+++ DATA RECORDS

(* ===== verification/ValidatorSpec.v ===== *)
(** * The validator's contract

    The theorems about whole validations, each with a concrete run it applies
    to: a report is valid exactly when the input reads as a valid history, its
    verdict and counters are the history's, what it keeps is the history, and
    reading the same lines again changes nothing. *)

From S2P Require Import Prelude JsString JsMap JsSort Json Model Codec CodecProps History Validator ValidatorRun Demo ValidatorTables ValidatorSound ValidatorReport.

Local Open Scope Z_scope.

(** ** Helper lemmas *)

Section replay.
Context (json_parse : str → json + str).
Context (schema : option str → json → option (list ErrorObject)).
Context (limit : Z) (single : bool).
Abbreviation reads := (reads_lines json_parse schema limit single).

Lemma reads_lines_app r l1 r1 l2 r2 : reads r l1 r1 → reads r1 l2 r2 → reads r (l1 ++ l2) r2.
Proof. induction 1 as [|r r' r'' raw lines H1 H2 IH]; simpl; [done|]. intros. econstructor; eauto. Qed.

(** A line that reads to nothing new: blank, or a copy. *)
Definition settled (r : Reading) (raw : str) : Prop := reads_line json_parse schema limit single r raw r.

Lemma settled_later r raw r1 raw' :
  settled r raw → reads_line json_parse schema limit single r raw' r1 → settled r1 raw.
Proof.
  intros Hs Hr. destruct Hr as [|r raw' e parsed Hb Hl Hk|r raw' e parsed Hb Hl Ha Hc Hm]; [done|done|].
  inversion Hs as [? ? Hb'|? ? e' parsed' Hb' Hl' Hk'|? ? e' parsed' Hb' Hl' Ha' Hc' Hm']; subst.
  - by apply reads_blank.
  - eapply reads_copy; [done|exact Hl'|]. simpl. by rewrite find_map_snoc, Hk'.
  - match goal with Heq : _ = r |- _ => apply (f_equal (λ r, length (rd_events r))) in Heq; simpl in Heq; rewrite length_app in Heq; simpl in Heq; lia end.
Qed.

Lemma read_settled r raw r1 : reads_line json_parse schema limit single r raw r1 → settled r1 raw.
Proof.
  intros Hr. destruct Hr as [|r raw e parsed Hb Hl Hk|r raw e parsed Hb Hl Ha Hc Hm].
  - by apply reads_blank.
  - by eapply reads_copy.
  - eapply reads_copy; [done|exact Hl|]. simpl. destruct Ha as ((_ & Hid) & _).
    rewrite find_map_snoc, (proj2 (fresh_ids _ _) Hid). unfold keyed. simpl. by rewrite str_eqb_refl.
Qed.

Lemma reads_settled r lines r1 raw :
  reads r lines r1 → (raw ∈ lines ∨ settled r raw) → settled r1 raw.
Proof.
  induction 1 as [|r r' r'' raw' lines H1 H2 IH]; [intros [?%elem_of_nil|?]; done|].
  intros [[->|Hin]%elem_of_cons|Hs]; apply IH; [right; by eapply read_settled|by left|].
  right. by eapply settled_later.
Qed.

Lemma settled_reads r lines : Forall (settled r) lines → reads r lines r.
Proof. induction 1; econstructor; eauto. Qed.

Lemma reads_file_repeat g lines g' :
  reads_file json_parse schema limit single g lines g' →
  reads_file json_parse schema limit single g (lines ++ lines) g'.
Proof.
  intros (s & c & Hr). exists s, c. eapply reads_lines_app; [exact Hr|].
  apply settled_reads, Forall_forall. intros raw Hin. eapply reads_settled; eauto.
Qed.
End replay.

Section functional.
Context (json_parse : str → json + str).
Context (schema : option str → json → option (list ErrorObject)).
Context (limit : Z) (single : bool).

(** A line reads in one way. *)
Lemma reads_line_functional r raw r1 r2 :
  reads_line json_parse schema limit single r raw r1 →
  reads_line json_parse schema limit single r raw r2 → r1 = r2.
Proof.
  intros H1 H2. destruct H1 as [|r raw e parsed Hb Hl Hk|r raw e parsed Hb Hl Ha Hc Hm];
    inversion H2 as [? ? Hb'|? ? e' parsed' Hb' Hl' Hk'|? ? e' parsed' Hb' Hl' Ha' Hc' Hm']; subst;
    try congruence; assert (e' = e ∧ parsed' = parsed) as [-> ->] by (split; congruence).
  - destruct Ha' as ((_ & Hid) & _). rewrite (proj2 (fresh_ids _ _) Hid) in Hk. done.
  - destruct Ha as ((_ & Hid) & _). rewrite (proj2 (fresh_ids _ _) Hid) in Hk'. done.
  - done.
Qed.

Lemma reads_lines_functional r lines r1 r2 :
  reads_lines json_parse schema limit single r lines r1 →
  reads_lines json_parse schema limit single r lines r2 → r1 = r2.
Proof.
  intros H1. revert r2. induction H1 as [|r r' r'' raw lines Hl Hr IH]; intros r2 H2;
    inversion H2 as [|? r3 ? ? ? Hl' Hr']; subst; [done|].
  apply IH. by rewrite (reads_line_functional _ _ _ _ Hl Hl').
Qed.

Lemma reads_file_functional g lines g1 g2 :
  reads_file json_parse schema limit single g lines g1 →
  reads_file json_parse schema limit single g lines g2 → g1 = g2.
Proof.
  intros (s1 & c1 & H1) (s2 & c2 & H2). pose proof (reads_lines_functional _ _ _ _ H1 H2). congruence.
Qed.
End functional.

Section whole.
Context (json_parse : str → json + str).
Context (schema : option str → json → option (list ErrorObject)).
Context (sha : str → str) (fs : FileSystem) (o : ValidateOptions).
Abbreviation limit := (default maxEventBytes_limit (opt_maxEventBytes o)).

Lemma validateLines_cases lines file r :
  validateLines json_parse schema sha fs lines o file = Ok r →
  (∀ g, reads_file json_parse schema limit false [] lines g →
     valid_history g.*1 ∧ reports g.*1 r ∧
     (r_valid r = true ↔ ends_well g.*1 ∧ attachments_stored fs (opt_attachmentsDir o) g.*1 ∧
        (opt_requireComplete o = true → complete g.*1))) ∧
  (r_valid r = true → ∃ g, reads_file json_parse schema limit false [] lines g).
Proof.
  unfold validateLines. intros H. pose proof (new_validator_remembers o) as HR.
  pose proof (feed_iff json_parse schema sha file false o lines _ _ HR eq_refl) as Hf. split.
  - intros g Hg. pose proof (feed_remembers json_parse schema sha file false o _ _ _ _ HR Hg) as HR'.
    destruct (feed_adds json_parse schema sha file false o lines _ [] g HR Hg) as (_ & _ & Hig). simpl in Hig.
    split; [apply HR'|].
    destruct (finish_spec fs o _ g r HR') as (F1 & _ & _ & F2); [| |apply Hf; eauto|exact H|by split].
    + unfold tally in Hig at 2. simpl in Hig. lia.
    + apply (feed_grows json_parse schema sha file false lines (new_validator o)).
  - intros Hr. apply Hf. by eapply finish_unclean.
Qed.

++++++
+++ DATA RECORDS

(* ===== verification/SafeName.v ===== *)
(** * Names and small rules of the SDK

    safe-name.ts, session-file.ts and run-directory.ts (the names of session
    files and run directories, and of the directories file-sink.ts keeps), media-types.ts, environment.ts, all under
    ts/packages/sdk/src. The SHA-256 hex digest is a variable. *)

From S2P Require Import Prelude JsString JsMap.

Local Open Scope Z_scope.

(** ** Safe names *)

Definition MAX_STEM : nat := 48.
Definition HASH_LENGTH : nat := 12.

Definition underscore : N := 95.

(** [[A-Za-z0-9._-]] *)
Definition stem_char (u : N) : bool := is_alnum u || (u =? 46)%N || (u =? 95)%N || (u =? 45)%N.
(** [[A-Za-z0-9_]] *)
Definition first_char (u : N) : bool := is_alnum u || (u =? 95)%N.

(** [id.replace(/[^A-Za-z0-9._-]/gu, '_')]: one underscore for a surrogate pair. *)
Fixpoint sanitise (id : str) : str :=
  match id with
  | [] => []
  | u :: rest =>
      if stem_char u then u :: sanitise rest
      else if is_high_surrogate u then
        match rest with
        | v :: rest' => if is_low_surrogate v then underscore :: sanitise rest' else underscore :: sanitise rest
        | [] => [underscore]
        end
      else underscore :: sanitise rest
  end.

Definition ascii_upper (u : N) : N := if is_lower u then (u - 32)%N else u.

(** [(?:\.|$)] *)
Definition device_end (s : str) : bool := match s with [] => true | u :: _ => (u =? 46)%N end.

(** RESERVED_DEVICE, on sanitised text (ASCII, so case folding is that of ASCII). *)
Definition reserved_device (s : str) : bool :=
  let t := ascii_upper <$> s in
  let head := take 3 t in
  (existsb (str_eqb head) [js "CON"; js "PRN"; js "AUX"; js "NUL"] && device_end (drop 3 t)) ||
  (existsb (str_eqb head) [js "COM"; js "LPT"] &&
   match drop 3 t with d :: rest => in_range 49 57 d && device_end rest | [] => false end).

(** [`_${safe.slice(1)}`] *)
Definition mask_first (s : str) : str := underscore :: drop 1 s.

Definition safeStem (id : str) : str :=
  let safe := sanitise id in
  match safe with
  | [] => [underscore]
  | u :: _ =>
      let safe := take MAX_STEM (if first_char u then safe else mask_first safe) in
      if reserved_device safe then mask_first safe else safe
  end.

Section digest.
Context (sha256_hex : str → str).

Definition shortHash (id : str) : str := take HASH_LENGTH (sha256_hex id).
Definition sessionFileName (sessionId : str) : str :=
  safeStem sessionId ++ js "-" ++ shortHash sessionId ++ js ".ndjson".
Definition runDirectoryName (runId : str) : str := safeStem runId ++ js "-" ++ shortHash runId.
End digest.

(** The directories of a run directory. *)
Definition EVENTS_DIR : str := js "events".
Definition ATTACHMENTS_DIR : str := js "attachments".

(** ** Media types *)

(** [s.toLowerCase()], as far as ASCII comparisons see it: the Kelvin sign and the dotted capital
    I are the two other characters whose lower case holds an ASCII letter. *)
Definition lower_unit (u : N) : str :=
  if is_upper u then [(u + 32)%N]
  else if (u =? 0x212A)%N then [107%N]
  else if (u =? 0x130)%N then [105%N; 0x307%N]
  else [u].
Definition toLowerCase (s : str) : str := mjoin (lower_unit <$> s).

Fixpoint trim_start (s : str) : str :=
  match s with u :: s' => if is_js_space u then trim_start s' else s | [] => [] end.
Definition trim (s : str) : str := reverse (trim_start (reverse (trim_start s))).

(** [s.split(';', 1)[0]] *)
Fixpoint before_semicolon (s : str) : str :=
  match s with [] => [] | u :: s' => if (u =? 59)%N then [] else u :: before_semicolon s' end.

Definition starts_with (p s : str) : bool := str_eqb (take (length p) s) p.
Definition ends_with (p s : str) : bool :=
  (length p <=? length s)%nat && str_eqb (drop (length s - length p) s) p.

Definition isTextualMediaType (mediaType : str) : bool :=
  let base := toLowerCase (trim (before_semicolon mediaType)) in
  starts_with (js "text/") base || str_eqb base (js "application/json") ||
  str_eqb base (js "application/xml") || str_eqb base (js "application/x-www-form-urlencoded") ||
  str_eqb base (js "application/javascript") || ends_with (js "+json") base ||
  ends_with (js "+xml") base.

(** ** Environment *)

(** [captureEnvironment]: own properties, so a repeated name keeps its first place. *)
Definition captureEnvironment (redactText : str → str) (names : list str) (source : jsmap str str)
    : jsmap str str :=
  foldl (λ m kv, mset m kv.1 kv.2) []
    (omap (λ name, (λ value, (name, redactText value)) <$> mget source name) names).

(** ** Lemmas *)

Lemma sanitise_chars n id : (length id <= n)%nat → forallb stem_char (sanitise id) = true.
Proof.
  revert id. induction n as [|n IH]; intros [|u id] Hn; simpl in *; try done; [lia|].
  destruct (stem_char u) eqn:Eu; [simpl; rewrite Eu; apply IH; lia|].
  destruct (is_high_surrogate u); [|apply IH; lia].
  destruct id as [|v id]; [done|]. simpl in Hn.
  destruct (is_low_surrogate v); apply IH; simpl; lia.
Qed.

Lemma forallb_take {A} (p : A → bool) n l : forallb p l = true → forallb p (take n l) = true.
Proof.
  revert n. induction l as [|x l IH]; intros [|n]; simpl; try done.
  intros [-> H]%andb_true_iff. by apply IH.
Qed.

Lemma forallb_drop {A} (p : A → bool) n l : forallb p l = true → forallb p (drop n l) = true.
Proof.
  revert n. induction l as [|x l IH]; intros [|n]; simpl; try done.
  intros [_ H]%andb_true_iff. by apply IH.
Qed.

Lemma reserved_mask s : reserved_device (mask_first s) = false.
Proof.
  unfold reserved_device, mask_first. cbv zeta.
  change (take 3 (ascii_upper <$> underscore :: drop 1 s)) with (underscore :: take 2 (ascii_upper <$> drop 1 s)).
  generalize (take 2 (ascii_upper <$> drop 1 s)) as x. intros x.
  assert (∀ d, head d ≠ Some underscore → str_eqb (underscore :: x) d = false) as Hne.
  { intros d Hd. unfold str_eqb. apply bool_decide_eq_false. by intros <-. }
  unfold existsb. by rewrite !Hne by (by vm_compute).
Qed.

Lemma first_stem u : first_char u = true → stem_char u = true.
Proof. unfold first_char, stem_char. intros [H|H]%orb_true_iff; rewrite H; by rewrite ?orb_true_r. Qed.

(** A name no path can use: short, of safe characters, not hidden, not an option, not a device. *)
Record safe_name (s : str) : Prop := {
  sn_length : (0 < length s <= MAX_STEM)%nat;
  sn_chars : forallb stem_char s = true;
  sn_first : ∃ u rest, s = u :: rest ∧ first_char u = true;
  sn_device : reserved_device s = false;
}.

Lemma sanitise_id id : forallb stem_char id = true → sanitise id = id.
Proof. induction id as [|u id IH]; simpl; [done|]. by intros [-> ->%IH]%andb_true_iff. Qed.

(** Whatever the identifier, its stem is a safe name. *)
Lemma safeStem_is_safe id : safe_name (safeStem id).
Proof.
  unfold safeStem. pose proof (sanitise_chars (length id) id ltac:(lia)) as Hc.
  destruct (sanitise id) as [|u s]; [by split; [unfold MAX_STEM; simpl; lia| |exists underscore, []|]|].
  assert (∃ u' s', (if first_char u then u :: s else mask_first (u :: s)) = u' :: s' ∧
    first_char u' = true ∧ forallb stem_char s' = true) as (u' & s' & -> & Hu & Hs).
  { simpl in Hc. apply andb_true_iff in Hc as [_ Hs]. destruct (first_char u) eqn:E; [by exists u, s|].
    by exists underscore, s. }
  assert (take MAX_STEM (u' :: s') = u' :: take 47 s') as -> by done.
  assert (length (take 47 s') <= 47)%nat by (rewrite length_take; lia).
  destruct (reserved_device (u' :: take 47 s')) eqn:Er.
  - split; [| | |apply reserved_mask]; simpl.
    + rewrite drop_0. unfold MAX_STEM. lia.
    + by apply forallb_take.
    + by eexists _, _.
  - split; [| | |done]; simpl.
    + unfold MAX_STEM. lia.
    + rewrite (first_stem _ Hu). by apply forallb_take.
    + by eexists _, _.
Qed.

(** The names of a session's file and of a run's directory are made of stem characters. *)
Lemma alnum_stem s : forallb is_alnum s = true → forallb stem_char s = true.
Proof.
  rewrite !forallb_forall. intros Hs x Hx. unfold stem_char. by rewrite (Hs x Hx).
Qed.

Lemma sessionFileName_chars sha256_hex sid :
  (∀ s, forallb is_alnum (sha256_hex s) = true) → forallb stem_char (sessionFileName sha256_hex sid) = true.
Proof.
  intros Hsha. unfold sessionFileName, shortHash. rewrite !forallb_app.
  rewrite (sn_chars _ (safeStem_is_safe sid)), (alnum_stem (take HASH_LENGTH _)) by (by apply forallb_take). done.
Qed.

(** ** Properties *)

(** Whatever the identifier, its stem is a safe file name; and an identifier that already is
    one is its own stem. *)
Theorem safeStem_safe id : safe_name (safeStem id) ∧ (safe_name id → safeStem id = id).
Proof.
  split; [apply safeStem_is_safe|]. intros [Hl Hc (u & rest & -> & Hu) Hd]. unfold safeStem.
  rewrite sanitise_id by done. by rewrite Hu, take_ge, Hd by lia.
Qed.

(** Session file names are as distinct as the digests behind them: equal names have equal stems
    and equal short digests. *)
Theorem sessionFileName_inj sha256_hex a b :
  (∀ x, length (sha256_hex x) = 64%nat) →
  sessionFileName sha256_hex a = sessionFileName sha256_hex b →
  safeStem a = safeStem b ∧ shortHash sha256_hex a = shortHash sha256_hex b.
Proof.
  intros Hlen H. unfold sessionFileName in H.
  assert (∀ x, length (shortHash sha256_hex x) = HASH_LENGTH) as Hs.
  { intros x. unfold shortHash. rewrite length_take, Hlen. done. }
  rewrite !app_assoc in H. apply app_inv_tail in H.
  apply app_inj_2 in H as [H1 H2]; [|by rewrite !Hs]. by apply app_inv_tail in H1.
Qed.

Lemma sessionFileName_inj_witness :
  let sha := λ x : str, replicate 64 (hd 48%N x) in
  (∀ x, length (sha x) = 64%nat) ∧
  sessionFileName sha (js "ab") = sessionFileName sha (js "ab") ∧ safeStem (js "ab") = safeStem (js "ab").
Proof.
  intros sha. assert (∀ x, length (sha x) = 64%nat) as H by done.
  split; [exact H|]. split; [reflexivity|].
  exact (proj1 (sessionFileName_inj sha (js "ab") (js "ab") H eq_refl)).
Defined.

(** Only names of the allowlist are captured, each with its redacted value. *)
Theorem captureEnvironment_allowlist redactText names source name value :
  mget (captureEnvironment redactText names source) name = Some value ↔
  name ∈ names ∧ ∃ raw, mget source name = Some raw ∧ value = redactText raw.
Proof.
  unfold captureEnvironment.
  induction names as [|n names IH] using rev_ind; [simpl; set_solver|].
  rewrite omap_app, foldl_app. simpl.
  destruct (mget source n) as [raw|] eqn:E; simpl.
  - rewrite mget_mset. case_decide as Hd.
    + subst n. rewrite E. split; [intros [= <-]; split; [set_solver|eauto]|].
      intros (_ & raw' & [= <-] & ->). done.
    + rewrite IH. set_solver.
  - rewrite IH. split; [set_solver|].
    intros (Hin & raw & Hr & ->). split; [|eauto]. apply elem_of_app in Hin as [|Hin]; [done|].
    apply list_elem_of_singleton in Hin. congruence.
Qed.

++++++
+++ DATA RECORDS

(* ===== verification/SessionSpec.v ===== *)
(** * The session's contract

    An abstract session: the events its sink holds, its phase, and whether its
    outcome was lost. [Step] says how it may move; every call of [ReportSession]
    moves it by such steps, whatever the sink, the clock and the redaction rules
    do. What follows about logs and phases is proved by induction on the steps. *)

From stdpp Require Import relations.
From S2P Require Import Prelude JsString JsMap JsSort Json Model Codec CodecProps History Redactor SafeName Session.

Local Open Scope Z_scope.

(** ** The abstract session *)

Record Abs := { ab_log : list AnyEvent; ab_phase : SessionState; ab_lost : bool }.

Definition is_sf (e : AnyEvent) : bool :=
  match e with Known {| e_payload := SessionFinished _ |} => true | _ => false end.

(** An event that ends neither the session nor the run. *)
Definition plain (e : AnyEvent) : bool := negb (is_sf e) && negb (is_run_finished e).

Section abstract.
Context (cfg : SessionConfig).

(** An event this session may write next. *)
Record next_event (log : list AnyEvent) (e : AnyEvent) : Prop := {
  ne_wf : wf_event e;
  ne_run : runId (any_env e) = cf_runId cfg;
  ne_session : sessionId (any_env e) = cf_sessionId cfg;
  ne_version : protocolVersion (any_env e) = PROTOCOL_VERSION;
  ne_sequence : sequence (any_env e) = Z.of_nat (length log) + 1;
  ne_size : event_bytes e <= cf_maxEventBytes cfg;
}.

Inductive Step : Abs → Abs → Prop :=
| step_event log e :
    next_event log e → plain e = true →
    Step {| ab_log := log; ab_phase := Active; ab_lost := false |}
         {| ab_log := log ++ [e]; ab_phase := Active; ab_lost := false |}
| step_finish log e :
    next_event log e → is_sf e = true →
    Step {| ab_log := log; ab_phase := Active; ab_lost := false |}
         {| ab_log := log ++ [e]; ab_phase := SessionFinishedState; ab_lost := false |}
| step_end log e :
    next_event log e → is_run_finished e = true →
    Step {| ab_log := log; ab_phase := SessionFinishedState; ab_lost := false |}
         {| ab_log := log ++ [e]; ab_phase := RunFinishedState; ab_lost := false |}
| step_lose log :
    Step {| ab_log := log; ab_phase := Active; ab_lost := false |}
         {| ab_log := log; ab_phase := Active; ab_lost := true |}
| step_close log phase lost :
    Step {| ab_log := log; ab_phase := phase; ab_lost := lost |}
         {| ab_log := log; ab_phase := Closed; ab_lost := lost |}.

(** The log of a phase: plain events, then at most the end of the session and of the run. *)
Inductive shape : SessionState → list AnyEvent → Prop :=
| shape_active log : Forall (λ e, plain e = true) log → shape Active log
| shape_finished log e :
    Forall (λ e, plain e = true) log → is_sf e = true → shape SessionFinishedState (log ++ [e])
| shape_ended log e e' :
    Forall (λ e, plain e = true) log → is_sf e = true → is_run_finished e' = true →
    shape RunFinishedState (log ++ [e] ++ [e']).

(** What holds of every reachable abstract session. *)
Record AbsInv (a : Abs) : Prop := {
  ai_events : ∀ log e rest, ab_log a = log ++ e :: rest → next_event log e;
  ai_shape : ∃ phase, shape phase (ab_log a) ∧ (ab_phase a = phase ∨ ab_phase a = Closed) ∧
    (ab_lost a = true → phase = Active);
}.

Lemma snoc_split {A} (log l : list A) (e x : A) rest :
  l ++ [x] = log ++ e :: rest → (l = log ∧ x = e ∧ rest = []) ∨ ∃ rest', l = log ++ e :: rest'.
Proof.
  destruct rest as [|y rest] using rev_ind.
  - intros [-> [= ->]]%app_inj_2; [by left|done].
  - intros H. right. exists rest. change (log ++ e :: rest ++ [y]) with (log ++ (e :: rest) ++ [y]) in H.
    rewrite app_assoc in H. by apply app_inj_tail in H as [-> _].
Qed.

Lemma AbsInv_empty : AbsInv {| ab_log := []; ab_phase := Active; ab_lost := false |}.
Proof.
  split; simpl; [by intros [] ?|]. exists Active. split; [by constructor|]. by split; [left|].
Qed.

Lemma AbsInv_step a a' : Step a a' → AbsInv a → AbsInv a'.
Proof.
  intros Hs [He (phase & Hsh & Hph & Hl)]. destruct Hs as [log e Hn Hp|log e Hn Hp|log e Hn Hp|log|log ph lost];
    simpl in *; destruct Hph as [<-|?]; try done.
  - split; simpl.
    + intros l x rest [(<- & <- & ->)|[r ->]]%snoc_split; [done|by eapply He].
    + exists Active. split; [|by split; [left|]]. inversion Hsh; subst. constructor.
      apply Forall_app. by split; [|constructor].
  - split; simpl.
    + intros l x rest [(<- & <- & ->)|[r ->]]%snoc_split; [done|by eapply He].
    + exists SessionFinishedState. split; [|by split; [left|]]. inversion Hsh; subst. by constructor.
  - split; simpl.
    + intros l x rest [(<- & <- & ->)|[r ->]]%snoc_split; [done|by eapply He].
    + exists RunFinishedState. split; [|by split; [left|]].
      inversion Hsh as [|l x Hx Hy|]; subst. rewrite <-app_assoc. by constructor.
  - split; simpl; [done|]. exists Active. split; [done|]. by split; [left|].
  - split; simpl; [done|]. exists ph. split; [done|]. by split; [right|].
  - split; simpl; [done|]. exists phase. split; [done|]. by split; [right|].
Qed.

++++++

EXERCISE OBJECTIVE –
The lines above, starting at the one with "(** A line that" and ending at the one with "Lemma settled_later r", are the only ones to return, exactly as written.

EXERCISE ANSWER –
(** A line that reads to nothing new: blank, or a copy. *)
Definition settled (r : Reading) (raw : str) : Prop := reads_line json_parse schema limit single r raw r.

Lemma settled_later r raw r1 raw' :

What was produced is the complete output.